In estate è preferibile seguire un regime alimentare a base di frutta e verdura e alimenti ricchi di acqua, sali minerali e vitamine per supportare il livello di idratazione e non alterare il valore della pressione arteriosa. La frutta di stagione che sgonfia e depura è perfetta per uno spuntino sotto l'ombrellone o per un pranzo sostitutivo: sì alle macedonie e alle cibi leggeri per l'estate.

Disporre di integratori ed energizzanti

Il corpo in questa situazione necessita di una dose extra di magnesio e potassio per regolare la pressione arteriosa. La carenza di magnesio infatti può portare ad accentuare i sintomi della pressione bassa. Ma questi due minerali  possono essere integrati sia con integratori alimentari che con una dieta ricca e variata.

Munirsi di ombrellone

Stare ore e ore sotto il sole non è una buona idea, specialmente per chi soffre di pressione bassa. È opportuno munirsi di ombrellone o tenda per evitare il contatto diretto con i raggi solari.

Occhio ai movimenti

Per evitare il brusco abbassamento della pressione è indispensabile sdraiarsi in un luogo fresco e ventilato, evitare scatti troppo veloci oppure alzarsi da una posizione sdraiata o riversa troppo velocemente.

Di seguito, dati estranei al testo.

(** * DAK API documentation hub generator: a shallow embedding

    Source: [scripts/post-check/06_generate_dak_api_hub.py].

    The script runs after the IG publisher.  It classifies the schema
    files of [output/schemas], writes an OpenAPI wrapper next to each of
    them, builds one enumeration ("catalog") schema per kind, patches
    [dak-api.html] at its placeholder and merges its own QA report into
    the publisher's [qa.json].

    Python values are embedded as follows.
    - [str] is a sequence of Unicode code points ([pystr]); [len] counts
      code points, the size of a file on disk is the size of its UTF-8
      encoding ([utf8_size]).
    - JSON-shaped objects are [pyval]; a [dict] keeps insertion order, so
      it is an association list updated in place ([dict_set]).
    - An exception is the [Raised] outcome; [try]/[except Exception] is a
      match on the outcome.
    - Files are an explicit store ([gmap] from path to content) threaded
      through the functions that read and write them.
    Calls to the logger do not influence any returned value or file; they
    are kept only where a property speaks about them (the HTML
    processor), as a list of levels. *)

From Stdlib Require Import ZArith NArith List String Ascii Bool Lia DecimalString.
From stdpp Require Import base option list gmap.

Local Open Scope Z_scope.

(* ===================================================================== *)
(** * Python strings *)
(* ===================================================================== *)

(** A Python [str]: its code points, in order. *)
Definition pystr := list N.

(** An ASCII literal of the source as a [pystr]. *)
Definition str (s : string) : pystr :=
  List.map N_of_ascii (list_ascii_of_string s).
Arguments str s%_string.

(** [len(s)] *)
Definition len (s : pystr) : Z := Z.of_nat (length s).

(** Number of bytes of one code point in UTF-8. *)
Definition utf8_width (c : N) : Z :=
  if (c <? 128)%N then 1
  else if (c <? 2048)%N then 2
  else if (c <? 65536)%N then 3
  else 4.

(** Number of bytes of the UTF-8 encoding of [s], which is what
    [open(path, "w", encoding="utf-8").write(s)] puts on disk. *)
Definition utf8_size (s : pystr) : Z :=
  fold_right (fun c acc => utf8_width c + acc) 0 s.

(** [s.startswith(p)] *)
Fixpoint startswith (s p : pystr) : bool :=
  match p, s with
  | [], _ => true
  | _ :: _, [] => false
  | a :: p', b :: s' => (a =? b)%N && startswith s' p'
  end.

(** [s.endswith(p)] *)
Definition endswith (s p : pystr) : bool :=
  startswith (rev s) (rev p).

(** [a == b] on strings *)
Definition str_eqb (a b : pystr) : bool := bool_decide (a = b).

(** [x in l] for a list of strings *)
Definition str_in (x : pystr) (l : list pystr) : bool :=
  existsb (str_eqb x) l.

(** [p in s]: [p] occurs in [s] as a substring. *)
Fixpoint contains (s p : pystr) : bool :=
  startswith s p ||
  match s with
  | [] => false
  | _ :: s' => contains s' p
  end.

(** [s.replace(old, new)] for a non-empty [old]: the occurrences of [old]
    are replaced from left to right, without overlap.  [skip] counts the
    characters of an occurrence that remain to be dropped. *)
Fixpoint replace_from (skip : nat) (s old new : pystr) : pystr :=
  match skip, s with
  | S n, _ :: s' => replace_from n s' old new
  | S _, [] => []
  | O, [] => []
  | O, c :: s' =>
      if startswith s old
      then new ++ replace_from (length old - 1) s' old new
      else c :: replace_from O s' old new
  end.

Definition str_replace (s old new : pystr) : pystr :=
  replace_from O s old new.

(** [os.path.join(a, b)] of [posixpath]. *)
Definition os_path_join (a b : pystr) : pystr :=
  if startswith b (str "/") then b
  else if bool_decide (a = []) || endswith a (str "/") then a ++ b
  else a ++ str "/" ++ b.

(** [os.path.basename(p)]: what follows the last ["/"]. *)
Fixpoint basename_from (acc : pystr) (p : pystr) : pystr :=
  match p with
  | [] => acc
  | c :: p' => if (c =? 47)%N then basename_from [] p' else basename_from (acc ++ [c]) p'
  end.

Definition os_path_basename (p : pystr) : pystr := basename_from [] p.

(* ===================================================================== *)
(** * Exceptions *)
(* ===================================================================== *)

(** The outcome of a piece of Python code that may raise. *)
Inductive outcome (A : Type) : Type :=
| Ok (a : A)
| Raised.
Arguments Ok {A} a.
Arguments Raised {A}.

Definition obind {A B} (f : A -> outcome B) (m : outcome A) : outcome B :=
  match m with
  | Ok a => f a
  | Raised => Raised
  end.

#[global] Instance outcome_ret : MRet outcome := fun _ a => Ok a.
#[global] Instance outcome_bind : MBind outcome := fun _ _ f m => obind f m.

(** A lookup that raises when there is nothing to find. *)
Definition or_raise {A} (o : option A) : outcome A :=
  match o with
  | Some a => Ok a
  | None => Raised
  end.

(* ===================================================================== *)
(** * Python objects *)
(* ===================================================================== *)

(** The objects [json.load] builds and the script assembles: [None],
    booleans, integers, strings, lists and dicts.  A dict keeps its keys
    in insertion order.  Numbers with a fraction or an exponent are not
    represented. *)
#[warnings="-register-all"]
Inductive pyval : Type :=
| PNone
| PBool (b : bool)
| PInt (z : Z)
| PStr (s : pystr)
| PList (l : list pyval)
| PDict (d : list (pyval * pyval)).

Definition pydict := list (pyval * pyval).

(** A string key, as in [d["name"]]. *)
Definition key (s : string) : pyval := PStr (str s).
Arguments key s%_string.

(** What Python cannot print without its Unicode tables: [repr] of a list
    or of a dict, which is what [str()] and an f-string give for them. *)
Class Builtins := { py_repr : pyval -> pystr }.

(** [str(z)] for an integer. *)
Definition str_of_Z (z : Z) : pystr :=
  str (NilZero.string_of_int (Z.to_int z)).

(** [str(v)], the text an f-string puts for [{v}]. *)
Definition py_str `{Builtins} (v : pyval) : pystr :=
  match v with
  | PNone => str "None"
  | PBool true => str "True"
  | PBool false => str "False"
  | PInt z => str_of_Z z
  | PStr s => s
  | PList _ | PDict _ => py_repr v
  end.

(** [bool(v)], the test of [if v:]. *)
Definition truthy (v : pyval) : bool :=
  match v with
  | PNone => false
  | PBool b => b
  | PInt z => negb (z =? 0)
  | PStr s => negb (bool_decide (s = []))
  | PList l => match l with [] => false | _ => true end
  | PDict d => match d with [] => false | _ => true end
  end.

(** Lists and dicts cannot be dict keys. *)
Definition hashable (v : pyval) : bool :=
  match v with
  | PList _ | PDict _ => false
  | _ => true
  end.

(** Equality of two dict keys; [True == 1] and [False == 0]. *)
Definition key_eqb (a b : pyval) : bool :=
  match a, b with
  | PNone, PNone => true
  | PStr s, PStr t => str_eqb s t
  | PBool x, PBool y => Bool.eqb x y
  | PInt x, PInt y => x =? y
  | PBool x, PInt y => (if x then 1 else 0) =? y
  | PInt x, PBool y => x =? (if y then 1 else 0)
  | _, _ => false
  end.

(** [d.get(k)] on the entries of a dict: [None] of the option when the
    key is absent. *)
Fixpoint dict_get (d : pydict) (k : pyval) : option pyval :=
  match d with
  | [] => None
  | (k', v) :: d' => if key_eqb k' k then Some v else dict_get d' k
  end.

(** [d[k] = v]: an existing key keeps its place and takes the new value,
    a new key goes to the end. *)
Fixpoint dict_set (d : pydict) (k v : pyval) : pydict :=
  match d with
  | [] => [(k, v)]
  | (k', v') :: d' =>
      if key_eqb k' k then (k', v) :: d' else (k', v') :: dict_set d' k v
  end.

(** [list(d)], the keys in order. *)
Definition dict_keys (d : pydict) : list pyval := List.map fst d.

(** [v.get(k, default)]; anything but a dict has no [get]. *)
Definition py_get (v k dflt : pyval) : outcome pyval :=
  match v with
  | PDict d => Ok (default dflt (dict_get d k))
  | _ => Raised
  end.

(* ===================================================================== *)
(** * SchemaDetector *)
(* ===================================================================== *)

Module SchemaDetector.

(** What [os.path.exists] and [os.listdir] see at the scan path. *)
Inductive scan_target :=
| Missing                          (* [os.path.exists] is false *)
| NotADirectory                    (* exists, [os.listdir] raises *)
| Listing (all_files : list pystr) (* [os.listdir] returns these names *).

(** The dict [{"valueset": [], "logical_model": [], "other": []}]. *)
Record schemas := {
  valueset : list pystr;
  logical_model : list pystr;
  other : list pystr
}.

Definition empty : schemas :=
  {| valueset := []; logical_model := []; other := [] |}.

Definition append_valueset (s : schemas) (p : pystr) : schemas :=
  {| valueset := valueset s ++ [p]; logical_model := logical_model s; other := other s |}.
Definition append_logical_model (s : schemas) (p : pystr) : schemas :=
  {| valueset := valueset s; logical_model := logical_model s ++ [p]; other := other s |}.
Definition append_other (s : schemas) (p : pystr) : schemas :=
  {| valueset := valueset s; logical_model := logical_model s; other := other s ++ [p] |}.

Definition SUFFIX := str ".schema.json".
Definition VALUESET_PREFIX := str "ValueSet-".
Definition CODESYSTEM_PREFIX := str "CodeSystem-".
Definition VALUESETS_ENUM := str "ValueSets.schema.json".
Definition LOGICALMODELS_ENUM := str "LogicalModels.schema.json".

(** One iteration of [for file in all_files]; the state is the dict and
    the counter [schema_count]. *)
Definition loop_body (schema_dir : pystr) (st : schemas * Z) (file : pystr)
  : schemas * Z :=
  let '(s, schema_count) := st in
  if negb (endswith file SUFFIX) then (s, schema_count)
  else
    let schema_count := schema_count + 1 in
    let file_path := os_path_join schema_dir file in
    if startswith file VALUESET_PREFIX then
      (append_valueset s file_path, schema_count)
    else if str_in file [VALUESETS_ENUM; LOGICALMODELS_ENUM] then
      if str_eqb file VALUESETS_ENUM
      then (append_valueset s file_path, schema_count)
      else (append_logical_model s file_path, schema_count)
    else if negb (startswith file VALUESET_PREFIX)
            && negb (startswith file CODESYSTEM_PREFIX) then
      (append_logical_model s file_path, schema_count)
    else
      (append_other s file_path, schema_count).

Definition scan (schema_dir : pystr) (all_files : list pystr) : schemas * Z :=
  fold_left (loop_body schema_dir) all_files (empty, 0).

Bere molto durante il giorno

È fondamentale reintegrare i liquidi che il corpo disperde con il sudore, evitando bevande gassate e troppo fredde per evitare la disidratazione o una congestione. Acqua, acqua e ancora acqua! Quanta acqua bisogna bere? Minimo due litri al giorno, dicono gli esperti. Ma non solo acqua: anche bibite rinfrescanti e rivitalizzanti ed estratti di frutta estivi sono perfetti per scampare al gran caldo.